Norman has just written a book about her brother, ‘Life and suicide following brain injury’.
She says she was never interested in writing about her brother’s story simply for the sake of telling it, but when she became involved in research looking at communities, she became aware that his wasn’t an isolated story.
“He shared his story with a lot of people with brain injuries; my brother could provide a useful case study of what can go horribly wrong,” Norman says.
In 1993, when he was just 22, Tom was left with severe brain damage after a car accident. In her book, Norman writes about his childhood leading up to the accident.
“He had a series of mild traumatic brain injuries (TBI) in childhood, so he was already potentially exposed to some neurological difficulties, and was at high risk of having a more severe TBI,” Norman says.
Norman’s book describes her brother’s time in hospital in inpatient rehab and then in the community. After his injury, Tom suffered with mental health issues and long-term difficulties with substance misuse.
“There was a lack of community support, and poor interactions of social care, which culminated in his suicide in 2004.
“His story is also interwoven with how little we know in terms of how common these problems are, and reflections from my own private practice as a therapist working with people with family members with TBI.”
From the perspective of individuals and their family members, Norman says it’s important to help communicate to them that they’re not alone, and that other people are going through the same experiences.
“And that there are organisations, however few and far between, there to support people, raising awareness people with TBI have when accessing community services.
“It’s also about educating health professionals in community settings and social care settings to identify that they sometimes aren’t able, or don’t have the knowledge, to pick up on the difficulties people with TBI have, which can lead to them falling through the net, as was the case with my brother, with the hope that people will stop falling through those gaps,” Norman says.
Norman says funding is a problem, as well as a lack of knowledge. But the lack of knowledge, she says, is associated with a lack of training, which can be traced back to poor funding. And the infrastructure of adult social care, she says, needs to change.

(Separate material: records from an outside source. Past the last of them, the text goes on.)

(* ===== verification/Runtime.v ===== *)
(** * Runtime: pkg/rainstorm/api.go, the process of an operator task

    [StartOperation] runs an operation between a listener and the tasks of the
    next stage.  A function here is one piece of it: the start, the reception
    of one tuple, the emission of one tuple, the end-of-stream timeout, the
    batches of [hydfsAppendWorker].  [receive] is the turn of one connection that
    no other interrupts; [Connections] divides it into its steps and interleaves
    them.  [None] is a crash of the process (an index out of range or a failed
    type assertion) or its exit at the start.  The network is an argument: which
    targets accept a connection, what each attempt to send a tuple gets back,
    whether the port and the output file can be opened. *)

From S2P Require Import Prelude GoStrings GoFlags Env Membership Common RainStorm Operators.

(** ** Partitioning *)

(** One step of the hash: [int(c) + (hash << 6) + (hash << 16) - hash]. *)
Definition hash_step (hash c : Z) : Z :=
  wrap64 (wrap64 (wrap64 (c + wrap64 (Z.shiftl hash 6)) + wrap64 (Z.shiftl hash 16)) - hash).

(** The loop over the runes and the change of sign; [hashString] of worker.go
    is the same code. *)
Definition hash_loop (s : string) : Z := foldl hash_step 0 (runes s).

Definition hashString (s : string) : Z :=
  let hash := hash_loop s in if hash <? 0 then wrap64 (- hash) else hash.

(** [targetList[hash % len(targetList)]]: Go's remainder has the sign of the
    hash, and a negative index panics. *)
Definition pick_target (key : string) (targets : list string) : option string :=
  let idx := Z.rem (hashString key) (Z.of_nat (length targets)) in
  if idx <? 0 then None else targets !! Z.to_nat idx.

(** ** State *)

Record Flags := mkFlags {
  fl_port : Z;
  fl_targets : string;
  fl_output : string;
  fl_numSources : Z;
  fl_hydfsDest : string;
  fl_hydfsLeader : string;
  fl_taskID : string;
}.

(** The flags [StartOperation] defines; an operator may define more. *)
Definition operation_flags : gmap string FlagKind := list_to_map
  [("port", FInt); ("targets", FString); ("output", FString); ("num-sources", FInt);
   ("hydfs-dest", FString); ("hydfs-leader", FString); ("task-id", FString);
   ("rainstorm-leader", FString)].

Definition start_flags (parse_int : string → option Z) (m : gmap string string) : Flags :=
  mkFlags (flag_int parse_int m "port") (flag_string m "targets") (flag_string m "output")
    (flag_int parse_int m "num-sources") (flag_string m "hydfs-dest") (flag_string m "hydfs-leader")
    (flag_string m "task-id").

Record OpRun := mkOpRun {
  targetList : list string;
  targetConnections : gset string;
  targetDecoders : gset string;
  processedIDs : gset string;
  eofCount : Z;
  eofBroadcast : bool;
  shutdownSignal : bool;
  isShuttingDown : bool;
  tuplesProcessed : Z;
  outLines : list string;
  hydfsAppendChan : list string;
  stateLogChan : list string;
}.
Lemma process_bookkeeping os0 ids0 st c t :
  phase st c = Checked t → bookkeeping os0 ids0 st →
  bookkeeping os0 ids0 (set_phase c (Emitting t (Process op (tk_op st) t).2) (run_process t st)).
Proof.
  intros Hc [B1 B2 B3 B4 B5 B6 B7 B8 B9 B10].
  assert (processedIDs (if IsEOF t then tk_run st else count_tuple_in (tk_run st)) = processedIDs (tk_run st)) as Hs
    by (by destruct (IsEOF t)).
  split; simpl; rewrite ?Hs; try done.
  - by rewrite run_op_last, <- B1.
  - intros id [?|?]%B3; [by left|right]. rewrite data_ids_snoc. set_solver.
  - intros id. rewrite data_ids_snoc. intros [[?|(c' & u & Hu & ?)]%B4|Hid]%elem_of_app; [by left| |]; right.
    + exists c', u. split; [|done]. apply (after_kept st); [done|exact Hu|by rewrite Hc].
    + exists c, t. at_phase. destruct (IsEOF t) eqn:He; [by apply elem_of_nil in Hid|].
      split; [done|]. split; [done|]. by apply list_elem_of_singleton in Hid.
  - intros c' u Hu He. rewrite data_ids_snoc. at_phase; [rewrite He; set_solver|].
    apply elem_of_app; left; eauto.
  - intros c' u Hu. at_phase; eauto.
  - intros c' k u Hu. at_phase; [eapply B7; by rewrite Hc|eauto].
  - intros u Hu He. destruct (B8 u Hu He) as [?|[c' Hh]]; [by left|right]. exists c'.
    apply (held_kept st); [done|exact Hh|by rewrite Hc].
  - pose proof (acks_pending st c (Emitting t (Process op (tk_op st) t).2) [] None B9) as H.
    rewrite !app_nil_r in H. apply H. by rewrite Hc.
Qed.

Lemma mark_bookkeeping os0 ids0 st c t :
  phase st c = Stored t → bookkeeping os0 ids0 st →
  bookkeeping os0 ids0 (set_phase c (Acking t)
    (set_run (if IsEOF t then tk_run st else set_processed (tu_ID t) (tk_run st)) [] st)).
Proof.
  intros Hc [B1 B2 B3 B4 B5 B6 B7 B8 B9 B10].
  set (s := if IsEOF t then tk_run st else set_processed (tu_ID t) (tk_run st)).
  assert (∀ id, id ∈ processedIDs s ↔ id ∈ processedIDs (tk_run st) ∨ IsEOF t = false ∧ id = tu_ID t) as Hs.
  { intros id. unfold s. destruct (IsEOF t); simpl; [naive_solver|set_solver]. }
  split; simpl; try setoid_rewrite Hs; try done.
  - intros id Hid. apply Hs. left. by apply B2.
  - intros id [?|[He ->]]; [by apply B3|right]. apply (B5 c); [by rewrite Hc|done].
  - intros id [?|(c' & u & Hu & He & Hi)]%B4; [by do 2 left|].
    destruct (decide (c' = c)) as [->|Hne].
    + rewrite Hc in Hu. simplify_eq/=. left. by right.
    + right. exists c', u. at_phase; done.
  - intros c' u Hu. at_phase. eauto.
  - intros c' u Hu. at_phase; eauto.
  - intros c' k u Hu. at_phase; [eapply B7; by rewrite Hc|eauto].
  - intros u Hu He. destruct (B8 u Hu He) as [?|[c' Hh]]; [by do 2 left|].
    destruct (decide (c' = c)) as [->|Hne]; [|right; exists c'; at_phase; done].
    rewrite Hc in Hh. simplify_eq/=. left. by right.
  - pose proof (acks_pending st c (Acking t) [] None B9) as H. rewrite !app_nil_r in H. rewrite app_nil_r.
    apply H. by rewrite Hc.
  - rewrite app_nil_r. intros id (u & Hu & Hi & Hd)%B10. exists u. split; [done|]. split; [done|]. intros He. left. by apply Hd.
Qed.

Lemma ack_bookkeeping os0 ids0 st c t :
  phase st c = Acking t → bookkeeping os0 ids0 st →
  bookkeeping os0 ids0 (set_phase c Idle (set_run (tk_run st) [Acked (tu_ID t)] st)).
Proof.
  intros Hc [B1 B2 B3 B4 B5 B6 B7 B8 B9 B10].
  split; simpl; try done.
  - intros id [?|(c' & u & Hu & ?)]%B4; [by left|right]. exists c', u. split; [|done].
    apply (after_kept st); [done|exact Hu|by rewrite Hc].
  - intros c' u Hu. at_phase. eauto.
  - intros c' u Hu. at_phase; eauto.
  - intros c' k u Hu. at_phase; eauto.
  - intros u Hu He. destruct (B8 u Hu He) as [?|[c' Hh]]; [by left|right]. exists c'.
    apply (held_kept st); [done|exact Hh|by rewrite Hc].
  - pose proof (acks_pending st c Idle [Acked (tu_ID t)] None B9) as H. rewrite !app_nil_r in H.
    apply H. by rewrite Hc.
  - intros id. rewrite acks_snoc. intros [(u & Hu & Hi)%B10| ->%list_elem_of_singleton]%elem_of_app; [by exists u|].
    exists t. split; [by eapply (B7 c); rewrite Hc|]. split; [done|]. intros He. apply (B6 c); [by rewrite Hc|done].
Qed.

Lemma move_bookkeeping os0 ids0 st st' :
  move st st' → bookkeeping os0 ids0 st → bookkeeping os0 ids0 st'.
Proof.
  intros []; eauto using quiet_bookkeeping, duplicate_bookkeeping, check_bookkeeping, process_bookkeeping,
    mark_bookkeeping, ack_bookkeeping.
Qed.

(** ** Lemmas: exactly once *)

(** No data tuple has been processed twice, nor is about to be. *)
Record once (ids0 : gset string) st : Prop := {
  on_log : NoDup (data_ids (tk_log st));
  on_old id : id ∈ data_ids (tk_log st) → id ∉ ids0;
  on_checked c t : stage (phase st c) = Some (Before, t) → IsEOF t = false → tu_ID t ∉ processedIDs (tk_run st);
}.

Lemma new_task_once os s : once (processedIDs s) (new_task os s).
Proof. split; simpl; [constructor|set_solver|done]. Qed.

Lemma process_once os0 ids0 st c t :
  phase st c = Checked t → ¬ overlap st → bookkeeping os0 ids0 st → once ids0 st →
  once ids0 (set_phase c (Emitting t (Process op (tk_op st) t).2) (run_process t st)).
Proof.
  intros Hc Hov B [O1 O2 O3].
  assert (processedIDs (if IsEOF t then tk_run st else count_tuple_in (tk_run st)) = processedIDs (tk_run st)) as Hs
    by (by destruct (IsEOF t)).
  assert (IsEOF t = false → tu_ID t ∉ processedIDs (tk_run st)) as Hn by (apply (O3 c); by rewrite Hc).
  assert (IsEOF t = false → tu_ID t ∉ data_ids (tk_log st)) as Hl.
  { intros He [?|(c' & u & Hu & Hue & Hi)]%(bk_log B); [by apply Hn|]. apply Hov.
    exists c', c, u, t. split; [intros ->; by rewrite Hc in Hu|]. split; [apply held_stage; by right|].
    split; [by rewrite Hc|done]. }
  split; simpl.
  - rewrite data_ids_snoc. destruct (IsEOF t) eqn:He; [by rewrite app_nil_r|].
    apply NoDup_app. split; [done|]. split; [|apply NoDup_singleton].
    intros id Hid ->%list_elem_of_singleton. by apply Hl.
  - intros id. rewrite data_ids_snoc. intros [?|Hid]%elem_of_app; [by apply O2|].
    destruct (IsEOF t) eqn:He; [by apply elem_of_nil in Hid|]. apply list_elem_of_singleton in Hid as ->.
    intros Hin. apply Hn; [done|]. by apply (bk_old B).
  - intros c' u Hu. rewrite Hs. at_phase. by apply (O3 c').
Qed.
(* ===== verification/Worker.v ===== *)
(** * Worker: pkg/rainstorm/worker.go

    A worker runs the tasks the leader schedules.  [HandleScheduleTask] stores
    the task and starts [runTaskProcess] on the same object ([objects] is the
    store of these objects), which launches a process ([launch]), later sees it
    end ([process_exit]), and reports both; [internal_source] tasks run inside
    the worker ([runSourceTask]).  What the operating system, the store and the
    network answer are arguments.  [None] is a panic of the server. *)

From S2P Require Import Prelude GoStrings GoFlags Env Membership Ring Common RainStorm Leader Runtime.

(** ** State *)

(** [TaskProcesses] says of each process whether it still runs: it is never
    cleared, and a command whose process has ended sends no signal. *)
Record Worker := mkWorker {
  wk_Role : Role;
  wk_Config : Config;
  wk_Node : Node;
  objects : list Task;
  ActiveTasks : gmap string nat;
  TaskProcesses : gmap Z bool;
}.

Definition set_objects (l : list Task) (w : Worker) : Worker :=
  mkWorker (wk_Role w) (wk_Config w) (wk_Node w) l (ActiveTasks w) (TaskProcesses w).
Definition set_process (pid : Z) (running : bool) (w : Worker) : Worker :=
  mkWorker (wk_Role w) (wk_Config w) (wk_Node w) (objects w) (ActiveTasks w)
    (<[pid := running]> (TaskProcesses w)).

Inductive WorkerEffect :=
  | RunProcess (path : string) (args : list string)
  | MakeDir (path : string)
  | Signal (pid : Z)
  | Report (addr : string) (msg : RainStormMessage)
  | ReportLocally (msg : RainStormMessage)
  | SendTuple (target : string) (t : Tuple).

(** ** Reports to the leader *)

(** [net.JoinHostPort(s.Config.VMs[0], ...)]. *)
Definition report_addr (cfg : Config) : option string :=
  vm ← head (VMs cfg); Some (JoinHostPort vm (RainStormPort cfg)).

Definition send_report (net : string → bool) (cfg : Config) (msg : RainStormMessage) :
    option (list WorkerEffect) :=
  addr ← report_addr cfg; Some (if net addr then [Report addr msg] else []).

Definition ReportTaskStarted (net : string → bool) (w : Worker) (task : Task) :
    option (list WorkerEffect) :=
  if decide (wk_Role w = RoleWorker) then send_report net (wk_Config w) (task_started task) else Some [].

Definition completed_payload (task : Task) (success : bool) (errorMsg : string) : TaskCompletedPayload :=
  mkTaskCompletedPayload (ID task) (AssignedWorker task) (PID task) (OpExecutable task) (LogFile task)
    success errorMsg.

Definition ReportTaskCompleted (net : string → bool) (w : Worker) (task : Task) (success : bool)
    (errorMsg : string) : option (list WorkerEffect) :=
  let msg := task_completed (completed_payload task success errorMsg) in
  if decide (wk_Role w = RoleLeader) then Some [ReportLocally msg]
  else send_report net (wk_Config w) msg.

Definition NotifyLeaderTaskFailed (net : string → bool) (w : Worker) (task : Task) (errorMsg : string) :
    option (list WorkerEffect) :=
  send_report net (wk_Config w)
    (task_failed (mkTaskFailurePayload (ID task) (AssignedWorker task) (PID task) (OpExecutable task)
       (LogFile task) errorMsg)).
(* ===== verification/Pipeline.v ===== *)
(** * Pipeline: a job from the lines of its file to the lines of its output

    The components put together: the source tasks of [Worker] share a file
    out, the tasks of a stage ([Connections]) run an operator of [Operators] on
    what is routed to them and send what it emits to the next stage, and the
    tasks of the last stage write their output.  A task is given by the events
    of its run, so copies of a tuple may arrive several times, in any order and
    on any connection, the goroutines of a task interleave, and end-of-stream
    markers come between the tuples. *)

From S2P Require Import Prelude GoStrings GoFlags Env Membership Common RainStorm Operators Leader Runtime Connections Worker.

(** ** Stages *)

(** A task from its start through a run. *)
Definition run_task (op : Operation) (net : Network) (fl : Flags) (evs : list Event) : option (Task op) :=
  s ← start net fl FetchError; run_events net fl evs (new_task (op_init op) s).

(** What it sent, if it did not crash. *)
Definition task_sends (op : Operation) (net : Network) (fl : Flags) (evs : list Event) : list OpEffect :=
  match run_task op net fl evs with Some st => tk_effects st | None => [] end.

(** The ports are free, the files can be opened, every target accepts, and at
    least one copy of a tuple gets through. *)
Definition delivering (net : Network) : Prop :=
  (∀ a, dial net a = true) ∧ (∀ a t, ∃ k, (1 <= k <= 5)%nat ∧ answer net a t k ≠ NotSent) ∧
  (∀ p, can_listen net p = true) ∧ ∀ f, can_open net f = true.

(** What an operator emits depends on the data tuple only, and nothing but
    markers comes from a marker. *)
Definition stateless (op : Operation) (f : Tuple → list Tuple) : Prop :=
  (∀ os t, IsEOF t = false → (Process op os t).2 = f t) ∧
  (∀ t u, IsEOF t = false → u ∈ f t → IsEOF u = false) ∧
  (∀ os t u, IsEOF t = true → u ∈ (Process op os t).2 → IsEOF u = true).

(** The identifier determines the data tuple. *)
Definition identified (l : list Tuple) : Prop :=
  ∀ t u, t ∈ l → u ∈ l → tu_ID t = tu_ID u → t = u.

(** Every tuple that arrives is of type "tuple", and the data tuples are
    those of [D]. *)
Definition arriving (D : Tuple → Prop) (evs : list Event) : Prop :=
  ∀ c t, Arrive c t ∈ evs → Type_ t = "tuple" ∧ (IsEOF t = false → D t).

(** ** Lemmas: sending *)

Lemma stop_and_wait_some answers t k fuel :
  (∃ j, (k <= j < k + fuel)%nat ∧ answers j ≠ NotSent) →
  (0 < (stop_and_wait answers t k fuel).1)%nat.
Proof.
  revert k; induction fuel as [|fuel IH]; intros k (j & Hj & Ha); [lia|]. cbn [stop_and_wait].
  destruct (answers k) as [| |r] eqn:E.
  - apply IH. exists j. split; [|done]. destruct (decide (j = k)) as [->|]; [done|lia].
  - destruct (stop_and_wait answers t (S k) fuel). simpl. lia.
  - destruct (decide _); [simpl; lia|]. destruct (stop_and_wait answers t (S k) fuel). simpl. lia.
Qed.
(** * rag-workshop: the answer service, its RAG pipeline and the gateway

    A shallow embedding of
    - [backend/app/rag_pipeline.py] (module [Pipeline]),
    - [backend/app/main.py]         (module [Backend]),
    - [frontend/app.py]             (module [Gateway]),
    followed by the properties of the specification that were checked
    against them.

    Conventions.
    - A Python [str] is written as its UTF-8 encoding, one [ascii] per
      byte, which is also how the literals of this file are read. The
      operations that count or classify characters ([len], the slice
      [[:n]], [strip]) work on whole characters: a byte [10xxxxxx]
      continues the character begun before it, and the white space
      characters are recognised by their encodings. Substring search
      works on the bytes, which finds the same occurrences. The bytes of
      an uploaded file are a [string] too.
    - A [dict] with string keys is a [gmap string _].
    - A raised exception is the [Raise] result; the services that are
      called over the network (PDF loader, text splitter, embedding and
      completion API, Pinecone) are the fields of [Externals]. *)

From Stdlib Require Import ZArith Ascii String.
From stdpp Require Import gmap strings list fin_maps pretty.

Local Open Scope Z_scope.

(** ** Python strings *)

Module Py.

  (** The first [n] bytes of [s]. *)
Fixpoint prefix (n : nat) (s : string) : string :=
  match n, s with
  | O, _ => EmptyString
  | S _, EmptyString => EmptyString
  | S n', String c s' => String c (prefix n' s')
  end.

  (** A byte [10xxxxxx] continues the character begun before it. *)
Definition is_continuation (c : ascii) : bool :=
  let n := nat_of_ascii c in ((128 <=? n) && (n <=? 191))%nat.

  (** [len(s)]: the number of characters of [s]. *)
Fixpoint len (s : string) : nat :=
  match s with
  | EmptyString => O
  | String c s' => if is_continuation c then len s' else S (len s')
  end.

  (** [s[:n]]: the first [n] characters of [s], each with all its
      bytes. *)
Fixpoint slice_to (n : nat) (s : string) : string :=
  match s with
  | EmptyString => EmptyString
  | String c s' =>
      if is_continuation c then String c (slice_to n s')
      else match n with
           | O => EmptyString
           | S n' => String c (slice_to n' s')
           end
  end.

  (** [s.startswith(p)] *)
Fixpoint startswith (p s : string) : bool :=
  match p, s with
  | EmptyString, _ => true
  | String _ _, EmptyString => false
  | String a p', String b s' => if decide (a = b) then startswith p' s' else false
  end.

  (** [needle in hay] *)
Fixpoint contains (needle hay : string) : bool :=
  startswith needle hay
  || match hay with
     | EmptyString => false
     | String _ hay' => contains needle hay'
     end.
(** * symlink-manager: a shallow embedding of [program.py]

    The program relocates declared home-relative paths into per-storage
    backing directories and leaves a symlink behind ([apply_additions]); the
    removal pass ([apply_removals]) undoes this.

    Layout of the development:
    - [PyStr]   : the [str] methods the program calls;
    - [PyList]  : [sorted(..., key=..., reverse=...)];
    - [PosixPath] : [os.path.join], [os.path.dirname], [os.path.basename];
    - [Fs]      : a tree model of the file system with symlink resolution,
                  and the [os] / [shutil] calls of the program as actions of
                  a state-and-exception monad;
    - [Program] : the functions of [program.py], in source order;
    - [StrAux], [FsAux], [ProgramAux], [TreeAux], [PassAux] : the
                  definitions the statements and proofs need on top of the
                  program (escaping read back, updates of the tree at a
                  canonical path, tasks given by canonical paths);
    - [Scenario], [ExtraAux], [ExtraScenario] : concrete trees and
                  configurations for the examples, and what the further
                  properties need;
    - the theorems: facts about each layer first, then the claims about
                  the program, grouped by the function they are about.

    Characters are 8-bit ([ascii]); a Python [str] is a [string]. *)

From stdpp Require Import gmap strings list fin_maps sorting.
From Stdlib Require Import Strings.Ascii Strings.Byte.

Set Warnings "-register-all".
#[local] Open Scope stdpp_scope.

(** ** Python [str] methods *)

Module PyStr.

(** [c in chars] for a one-character [c]. *)
Fixpoint mem (c : ascii) (chars : string) : bool :=
  match chars with
  | "" => false
  | String d chars' => Ascii.eqb c d || mem c chars'
  end.

(** [s.startswith(p)] *)
Fixpoint startswith (s p : string) {struct p} : bool :=
  match p with
  | "" => true
  | String a p' =>
      match s with
      | "" => false
      | String b s' => Ascii.eqb a b && startswith s' p'
      end
  end.

(** [s.endswith(p)] *)
Fixpoint endswith (s p : string) : bool :=
  String.eqb s p ||
  match s with
  | "" => false
  | String _ s' => endswith s' p
  end.

(** [s[n:]] *)
Fixpoint drop (n : nat) (s : string) : string :=
  match n, s with
  | S k, String _ s' => drop k s'
  | _, _ => s
  end.
(** * brunnermunzel_from_count_data: the Brunner-Munzel test on count data

    A shallow embedding of [brunnermunzel_from_count_data/__init__.py].

    Conventions of the model.
    - A Python [int] is a [Z].
    - A Python [float] is an exact rational ([Qc], canonical fractions, so
      that equal numbers are equal terms).  In the engine rounding is not
      modelled; what is modelled there is which operations raise
      ([float / 0] raises [ZeroDivisionError]) and which return a number.
      What a sum of ranks is worth as a float is settled apart, with
      lines 93 and 174-179 redone in binary64 ([round64]).
    - A [numpy.float64] is an [npfloat]: a rational, an infinity or NaN.
      Division by zero there yields an infinity or NaN and does not raise.
    - A dict is an insertion-ordered association list with distinct keys
      ([dict_wf]); [x.items()] walks it front to back.
    - A raised exception is [Err e]; a returned value is [Ok a].
    - A key is a finite number or the missing-value marker [NaN]
      ([numpy.nan], one object).
    - [sorted] is an insertion sort; on keys that can all be compared
      ([orderable]) every sort returns the same list, and the statements
      that depend on the order of the keys assume it.
    - [np.sqrt] and the cumulative distribution functions of scipy are
      parameters of the engine.

    The file has four parts: the code ([join_count_data],
    [rank_count_data], [brunnermunzel_from_count_data]), the array-based
    procedure the code is meant to agree with ([array_brunnermunzel]),
    the ranks and their sums in binary64 ([fl_rank_count_data],
    [fl_rank_mean]), and the properties. *)

From Stdlib Require Import ZArith QArith Qcanon List String Ascii Bool Lia.
From Stdlib Require Import Permutation Sorted.
Import ListNotations.

Open Scope Z_scope.

(** ** Exceptions and results *)

Inductive exn : Type :=
| ValueError (msg : string)
| ZeroDivisionError
| KeyError.

Inductive result (A : Type) : Type :=
| Ok (a : A)
| Err (e : exn).

Arguments Ok {A} a.
Arguments Err {A} e.

Definition bind {A B : Type} (m : result A) (k : A -> result B) : result B :=
  match m with
  | Ok a => k a
  | Err e => Err e
  end.

Notation "x <- m ;; k" := (bind m (fun x => k))
  (at level 61, m at next level, right associativity).
Notation "' pat <- m ;; k" := (bind m (fun x => match x with pat => k end))
  (at level 61, pat pattern, m at next level, right associativity).

(** ** Numbers *)

Definition Z2Qc (z : Z) : Qc := Q2Qc (inject_Z z).

Definition Qc_eqb (a b : Qc) : bool := Qeq_bool a b.
Definition Qc_ltb (a b : Qc) : bool := negb (Qle_bool b a).

(** [a / b] on Python floats: raises when the divisor is zero. *)
Definition py_div (a b : Qc) : result Qc :=
  if Qc_eqb b (Z2Qc 0) then Err ZeroDivisionError else Ok (a / b)%Qc.

(** ** Keys: value_t = Union[int, float] *)

Inductive value : Type :=
| Num (q : Qc)
| NaN.

Definition isnan (v : value) : bool :=
  match v with
  | NaN => true
  | Num _ => false
  end.

(** Key identity in a dict: numbers by [==], the marker by identity. *)
Definition value_eqb (a b : value) : bool :=
  match a, b with
  | Num p, Num q => Qc_eqb p q
  | NaN, NaN => true
  | _, _ => false
  end.

(** Python's [a < b]: false as soon as one side is NaN. *)
Definition value_ltb (a b : value) : bool :=
  match a, b with
  | Num p, Num q => Qc_ltb p q
  | _, _ => false
  end.

(** ** Dicts *)

Definition dict (V : Type) : Type := list (value * V).

Definition keys {V : Type} (d : dict V) : list value := map fst d.
Definition values {V : Type} (d : dict V) : list V := map snd d.

Fixpoint dict_find {V : Type} (d : dict V) (k : value) : option V :=
  match d with
  | [] => None
  | (k', v) :: d' => if value_eqb k' k then Some v else dict_find d' k
  end.

(** [d[k]] *)
Definition dict_getitem {V : Type} (d : dict V) (k : value) : result V :=
  match dict_find d k with
  | Some v => Ok v
  | None => Err KeyError
  end.

(** [d.get(k, default)] *)
Definition dict_get {V : Type} (d : dict V) (k : value) (default : V) : V :=
  match dict_find d k with
  | Some v => v
  | None => default
  end.

(** [d[k] = v]: overwrite in place, or append a new entry. *)
Fixpoint dict_set {V : Type} (d : dict V) (k : value) (v : V) : dict V :=
  match d with
  | [] => [(k, v)]
  | (k', v') :: d' =>
      if value_eqb k' k then (k', v) :: d' else (k', v') :: dict_set d' k v
  end.

Fixpoint nodupb (l : list value) : bool :=
  match l with
  | [] => true
  | v :: l' => negb (existsb (value_eqb v) l') && nodupb l'
  end.

(** The keys of a dict are pairwise distinct. *)
Definition dict_wf {V : Type} (d : dict V) : Prop := nodupb (keys d) = true.

(** Every key can be compared with every other key: no key is NaN. *)
Definition orderable {V : Type} (d : dict V) : Prop :=
  forallb (fun v => negb (isnan v)) (keys d) = true.

Definition count_data : Type := dict Z.

(** ** sorted(...) : a stable insertion sort that only asks [<] *)

Fixpoint insert_sorted (a : value) (l : list value) : list value :=
  match l with
  | [] => [a]
  | u :: l' => if value_ltb u a then u :: insert_sorted a l' else a :: l
  end.

Definition sorted (l : list value) : list value :=
  fold_right insert_sorted [] l.

(** ** Strings: [s in t] is the substring test *)

Fixpoint str_prefix (s t : string) : bool :=
  match s, t with
  | EmptyString, _ => true
  | String a s', String b t' => Ascii.eqb a b && str_prefix s' t'
  | String _ _, EmptyString => false
  end.

Fixpoint str_in (s t : string) : bool :=
  str_prefix s t ||
  match t with
  | EmptyString => false
  | String _ t' => str_in s t'
  end.

Definition dquote : string := String (ascii_of_nat 34) EmptyString.

(** ** join_count_data (lines 18-47) *)

(** The inner loop of lines 44-45: the entries of [x] added into [ret]. *)
Definition join_into (ret x : count_data) : count_data :=
  fold_left (fun ret '(v, c) => dict_set ret v (dict_get ret v 0 + c)) x ret.

Definition join_count_data (args : list count_data) : count_data :=
  fold_left join_into args [].

(** ** rank_count_data (lines 50-93) *)

(** The loop of lines 89-91, from rank cursor [r] and spans [minmaxranks]. *)
Fixpoint rank_loop (x : count_data) (ks : list value)
    (r : Z) (minmaxranks : dict (Z * Z)) : result (Z * dict (Z * Z)) :=
  match ks with
  | [] => Ok (r, minmaxranks)
  | v :: ks' =>
      c <- dict_getitem x v;;
      rank_loop x ks' (r + c) (dict_set minmaxranks v (r, r + c - 1))
  end.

“In adult social care, it’s become very difficult for people with long term care needs, as social workers are moved from case to case, rather than working on one case for a long time. That disconnect means there’s a constant turnover of staff, from whom it’s difficult to get to know clients and understand their specific needs.”
Because of the lack of support and services for people with TBI, families end of carrying a huge amount of the burden, she says.
Now that Norman has done qualitative, in-depth research, she knows she needs to get quantitative data to ‘show the significant numbers of people experiencing these problems’.